Results: Freezers (12 Freezers at baseline, 9 Converters) showed local expansions at dorsomedial aspect of Right and Left Thalamus compared to Controls (Pmax: 0.009; Pmax: 0.04) and Non-Freezers (Pmax: 0.015; Pmax: 0.015) and local contractions in the head of the Right Caudate compared to Non-Freezers (Pmax: 0.05). At baseline, extent of Right Thalamus expansion and Right Caudate contraction predicted conversion to FOG with AUC of 85.8%. Thalamus expansions also correlated with better performance on the Frontal Assessment Battery (FAB) (r = 0.58, P=0.009), Trail Making Test (Part B: r = -0.63, P=0.003) and timed auditory Stroop while turning (r = -0.64, P=0.009). Within the PD subgroup, baseline Freezers also showed local expansions in the tail of the Right Caudate compared to Non-Freezers (P=0.013) and Converters (P=0.032). The extent of these expansions were associated with worse FAB (r = -0.46, P<0.001), MOCA (r = -0.39, P=0.011), MiniBEST scores (r = -0.47, P<0.001) and with longer freezing at gait initiation (NFOG-Q q6) (r = 0.71, P=0.021).

Conclusions: Local volume changes in Thalamic and Caudate nuclei discriminate between cohorts with and without FOG and predict the conversion to FOG in PD. The maladaptive changes seen in the Caudate further implicate its role in Freezing.

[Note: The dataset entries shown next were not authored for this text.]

(** C6, amended.  When the provider's response has a JSON body whose
    "prices" entry is the empty list, get_price_history returns an explicit
    empty series: a reference to a new frame with the columns 時間戳 and
    價格 and no rows; it does not return None and logs nothing.  The
    query that calls it treats the empty frame as a failed query: it
    computes no indicators and records nothing. *)
Theorem empty_prices_give_an_empty_frame
    (requests_get : Request -> py Response)
    (DataFrame_other : json -> string -> string -> py DataFrame)
    (coin_id : string) (days : Z) (vs_currency : string) (w : World)
    (res : Response) (data : json) :
  requests_get (price_request coin_id days vs_currency) = Ret res ->
  res_json res = Ret data ->
  json_getitem data "prices" = Ret (JArray []) ->
  get_price_history requests_get DataFrame_other coin_id days vs_currency w
  = (Ret (Some (length (heap w))),
     set_heap w (heap w ++ [[("時間戳", []); ("價格", [])]])) /\
  (vs_currency = "usd" ->
   forall now coin_name : string,
     query requests_get DataFrame_other now coin_id coin_name days w
     = (Ret false, set_heap w (heap w ++ [[("時間戳", []); ("價格", [])]]))).
Proof.
  intros Hget Hjson Hprices.
  assert (Hrun :
    get_price_history requests_get DataFrame_other coin_id days vs_currency w
    = (Ret (Some (length (heap w))),
       set_heap w (heap w ++ [[("時間戳", []); ("價格", [])]]))).
  { apply (get_price_history_ok requests_get DataFrame_other coin_id days
             vs_currency w res data (JArray [])
             [("時間戳", []); ("價格", [])] []); auto. }
  split; [exact Hrun|].
  intros -> now coin_name. unfold query.
  rewrite (bind_ret _ _ _ _ _ Hrun).
  erewrite bind_ret.
  2:{ unfold deref. cbn [heap set_heap]. rewrite heap_top. reflexivity. }
  reflexivity.
Qed.
(** * Enviro-Comply: the reasoning and confidence-calibration engine

    A shallow embedding of [src/agents/reasoning.py]: the chain-of-thought
    trace ([ReasoningStep], [ReasoningChain]), the three heuristics of
    [ChainOfThoughtReasoner] (regulation relevance, gap severity,
    remediation cost) and [ConfidenceCalibrator].

    Modelling conventions.
    - Python [float] values are exact rationals ([Q]); every formula keeps
      the shape it has in the source, and equalities between confidences
      are stated with [==] on [Q].  Where rounding decides a bound (the
      confidence of the cost estimate), the same lines are also evaluated
      in binary64, on the kernel's floats ([Binary64]).
    - Python [str] values are [string]s of 8-bit characters; [lower],
      [upper] and the character classes of the quantity pattern cover the
      ASCII range.
    - The untyped records handed to the reasoner (regulation, gap, facility)
      are dictionaries from keys to scalar Python values.  An operation
      that Python rejects on a value of the wrong type raises the matching
      exception in the model.
    - What the module takes from its environment (the clock, the ISO-8601
      parser of [datetime], the printing of floats and of instants) is
      gathered in a [World]; a run reads the clock at one instant, and
      [at_time] gives the world of a call made at another instant. *)

From Stdlib Require Import ZArith QArith Qround Qabs Lqa String Ascii List Bool Lia.
From Stdlib Require Floats.
From stdpp Require Import gmap strings list pretty.

Local Open Scope string_scope.

(** ** Text *)

Module Text.

Definition is_upper (c : ascii) : bool :=
  (65 <=? nat_of_ascii c)%nat && (nat_of_ascii c <=? 90)%nat.

Definition is_lower (c : ascii) : bool :=
  (97 <=? nat_of_ascii c)%nat && (nat_of_ascii c <=? 122)%nat.

Definition is_digit (c : ascii) : bool :=
  (48 <=? nat_of_ascii c)%nat && (nat_of_ascii c <=? 57)%nat.

(** [\s]: tab, line feed, vertical tab, form feed, carriage return, the
    four separators 28..31 and the space. *)
Definition is_space (c : ascii) : bool :=
  let n := nat_of_ascii c in
  ((9 <=? n)%nat && (n <=? 13)%nat)
  || ((28 <=? n)%nat && (n <=? 31)%nat)
  || (n =? 32)%nat.

(** [\w]: letters, digits and the underscore. *)
Definition is_word (c : ascii) : bool :=
  is_upper c || is_lower c || is_digit c || (nat_of_ascii c =? 95)%nat.

Definition lower_char (c : ascii) : ascii :=
  if is_upper c then ascii_of_nat (nat_of_ascii c + 32) else c.

Definition upper_char (c : ascii) : ascii :=
  if is_lower c then ascii_of_nat (nat_of_ascii c - 32) else c.

Fixpoint map_chars (f : ascii -> ascii) (s : string) : string :=
  match s with
  | EmptyString => EmptyString
  | String c t => String (f c) (map_chars f t)
  end.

References: 1. Ehgoetz Martens KA, Hall JM, Georgiades MJ, Gilat M, Walton CC, Matar E, et al. The functional network signature of heterogeneity in freezing of gait. Brain [Internet]. 2018; Available from: https://academic.oup.com/brain/advance-article/doi/10.1093/brain/awy019/4850500. 2. Patenaude B, Smith SM, Kennedy DN, Jenkinson M. A Bayesian model of shape and appearance for subcortical brain segmentation. Neuroimage [Internet]. Elsevier Inc.; 2011;56:907–22. Available from: http://dx.doi.org/10.1016/j.neuroimage.2011.02.046.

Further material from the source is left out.